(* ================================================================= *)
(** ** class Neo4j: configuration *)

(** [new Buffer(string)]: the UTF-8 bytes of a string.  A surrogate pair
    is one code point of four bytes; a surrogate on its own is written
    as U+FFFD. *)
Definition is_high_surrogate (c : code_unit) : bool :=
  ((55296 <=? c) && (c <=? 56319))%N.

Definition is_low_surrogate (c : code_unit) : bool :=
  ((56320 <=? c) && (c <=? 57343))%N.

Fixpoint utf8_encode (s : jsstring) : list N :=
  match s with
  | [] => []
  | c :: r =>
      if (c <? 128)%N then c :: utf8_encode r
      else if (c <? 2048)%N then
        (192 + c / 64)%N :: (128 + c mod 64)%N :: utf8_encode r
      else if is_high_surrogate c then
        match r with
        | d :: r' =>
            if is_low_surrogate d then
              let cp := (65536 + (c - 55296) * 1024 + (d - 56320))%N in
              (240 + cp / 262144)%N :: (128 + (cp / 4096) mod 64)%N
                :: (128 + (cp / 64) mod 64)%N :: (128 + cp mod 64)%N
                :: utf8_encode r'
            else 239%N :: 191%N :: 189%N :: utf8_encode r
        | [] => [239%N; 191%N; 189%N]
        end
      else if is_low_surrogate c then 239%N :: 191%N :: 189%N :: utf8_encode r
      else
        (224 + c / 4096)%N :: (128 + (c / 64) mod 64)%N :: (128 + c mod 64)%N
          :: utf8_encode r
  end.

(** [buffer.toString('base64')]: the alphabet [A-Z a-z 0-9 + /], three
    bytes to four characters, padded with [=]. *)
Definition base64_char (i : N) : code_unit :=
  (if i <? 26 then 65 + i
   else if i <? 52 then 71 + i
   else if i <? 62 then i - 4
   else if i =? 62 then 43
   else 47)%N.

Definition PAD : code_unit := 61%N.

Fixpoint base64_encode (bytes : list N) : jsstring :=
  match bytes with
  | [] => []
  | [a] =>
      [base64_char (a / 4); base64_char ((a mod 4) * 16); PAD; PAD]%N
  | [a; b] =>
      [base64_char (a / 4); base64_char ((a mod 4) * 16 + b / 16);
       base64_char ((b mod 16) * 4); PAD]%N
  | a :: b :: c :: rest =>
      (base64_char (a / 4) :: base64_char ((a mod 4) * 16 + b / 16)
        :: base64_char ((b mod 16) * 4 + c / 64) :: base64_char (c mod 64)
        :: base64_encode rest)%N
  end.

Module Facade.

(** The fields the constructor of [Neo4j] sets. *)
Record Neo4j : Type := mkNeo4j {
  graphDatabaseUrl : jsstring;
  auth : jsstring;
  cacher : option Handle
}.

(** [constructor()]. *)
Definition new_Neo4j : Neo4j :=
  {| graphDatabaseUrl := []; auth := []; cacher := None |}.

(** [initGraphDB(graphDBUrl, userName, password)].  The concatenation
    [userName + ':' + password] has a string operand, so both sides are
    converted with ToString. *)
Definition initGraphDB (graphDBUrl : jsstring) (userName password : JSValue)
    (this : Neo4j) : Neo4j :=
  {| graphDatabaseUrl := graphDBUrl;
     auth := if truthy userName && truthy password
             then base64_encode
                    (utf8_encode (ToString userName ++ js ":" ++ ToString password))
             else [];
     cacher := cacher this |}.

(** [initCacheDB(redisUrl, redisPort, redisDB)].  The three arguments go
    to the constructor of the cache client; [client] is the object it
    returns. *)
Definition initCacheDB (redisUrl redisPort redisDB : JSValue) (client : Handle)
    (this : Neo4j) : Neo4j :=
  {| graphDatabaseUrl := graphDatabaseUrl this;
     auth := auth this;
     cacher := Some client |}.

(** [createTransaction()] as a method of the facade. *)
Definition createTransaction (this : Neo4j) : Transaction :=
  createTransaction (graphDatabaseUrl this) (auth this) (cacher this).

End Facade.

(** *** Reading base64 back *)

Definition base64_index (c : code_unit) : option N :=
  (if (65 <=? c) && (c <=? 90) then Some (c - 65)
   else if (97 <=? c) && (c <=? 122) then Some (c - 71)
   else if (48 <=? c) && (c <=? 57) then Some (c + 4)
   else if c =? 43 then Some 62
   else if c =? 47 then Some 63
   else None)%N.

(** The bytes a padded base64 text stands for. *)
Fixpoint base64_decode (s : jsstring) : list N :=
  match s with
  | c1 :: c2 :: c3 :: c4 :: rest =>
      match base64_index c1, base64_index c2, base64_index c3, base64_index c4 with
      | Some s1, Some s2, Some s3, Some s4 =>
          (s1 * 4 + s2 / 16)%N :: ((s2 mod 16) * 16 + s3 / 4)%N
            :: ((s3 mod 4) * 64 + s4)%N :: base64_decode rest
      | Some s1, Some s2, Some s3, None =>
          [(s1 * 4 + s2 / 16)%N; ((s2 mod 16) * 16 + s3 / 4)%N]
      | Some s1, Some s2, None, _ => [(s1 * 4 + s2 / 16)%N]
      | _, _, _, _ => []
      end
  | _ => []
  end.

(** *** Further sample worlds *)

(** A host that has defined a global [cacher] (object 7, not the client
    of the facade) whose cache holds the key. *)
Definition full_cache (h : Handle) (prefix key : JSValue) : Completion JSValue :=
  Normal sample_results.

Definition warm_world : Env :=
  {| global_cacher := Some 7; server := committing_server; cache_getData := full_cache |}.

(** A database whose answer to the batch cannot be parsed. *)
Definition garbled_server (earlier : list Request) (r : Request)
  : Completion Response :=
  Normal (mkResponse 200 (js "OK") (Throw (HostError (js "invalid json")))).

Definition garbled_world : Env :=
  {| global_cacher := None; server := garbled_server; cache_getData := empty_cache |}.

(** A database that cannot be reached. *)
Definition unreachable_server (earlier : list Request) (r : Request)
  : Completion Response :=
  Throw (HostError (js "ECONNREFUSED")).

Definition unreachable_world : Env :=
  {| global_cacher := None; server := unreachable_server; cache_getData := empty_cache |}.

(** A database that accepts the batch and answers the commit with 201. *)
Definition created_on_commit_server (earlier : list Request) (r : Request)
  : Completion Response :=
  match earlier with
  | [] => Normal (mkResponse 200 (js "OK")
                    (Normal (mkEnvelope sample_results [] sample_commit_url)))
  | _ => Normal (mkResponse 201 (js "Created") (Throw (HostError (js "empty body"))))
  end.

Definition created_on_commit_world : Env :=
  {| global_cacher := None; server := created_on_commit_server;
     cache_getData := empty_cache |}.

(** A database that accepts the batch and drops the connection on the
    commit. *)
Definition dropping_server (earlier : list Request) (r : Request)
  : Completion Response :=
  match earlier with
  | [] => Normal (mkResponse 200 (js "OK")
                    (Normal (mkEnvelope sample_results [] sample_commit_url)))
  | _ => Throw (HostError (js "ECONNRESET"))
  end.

------------------------------------------------

• _TASK TO CARRY OUT_: Copy out each line of the data that has the word "option" in it.

• _SOLVED EXERCISE_:
  cacher : option Handle
Definition base64_index (c : code_unit) : option N :=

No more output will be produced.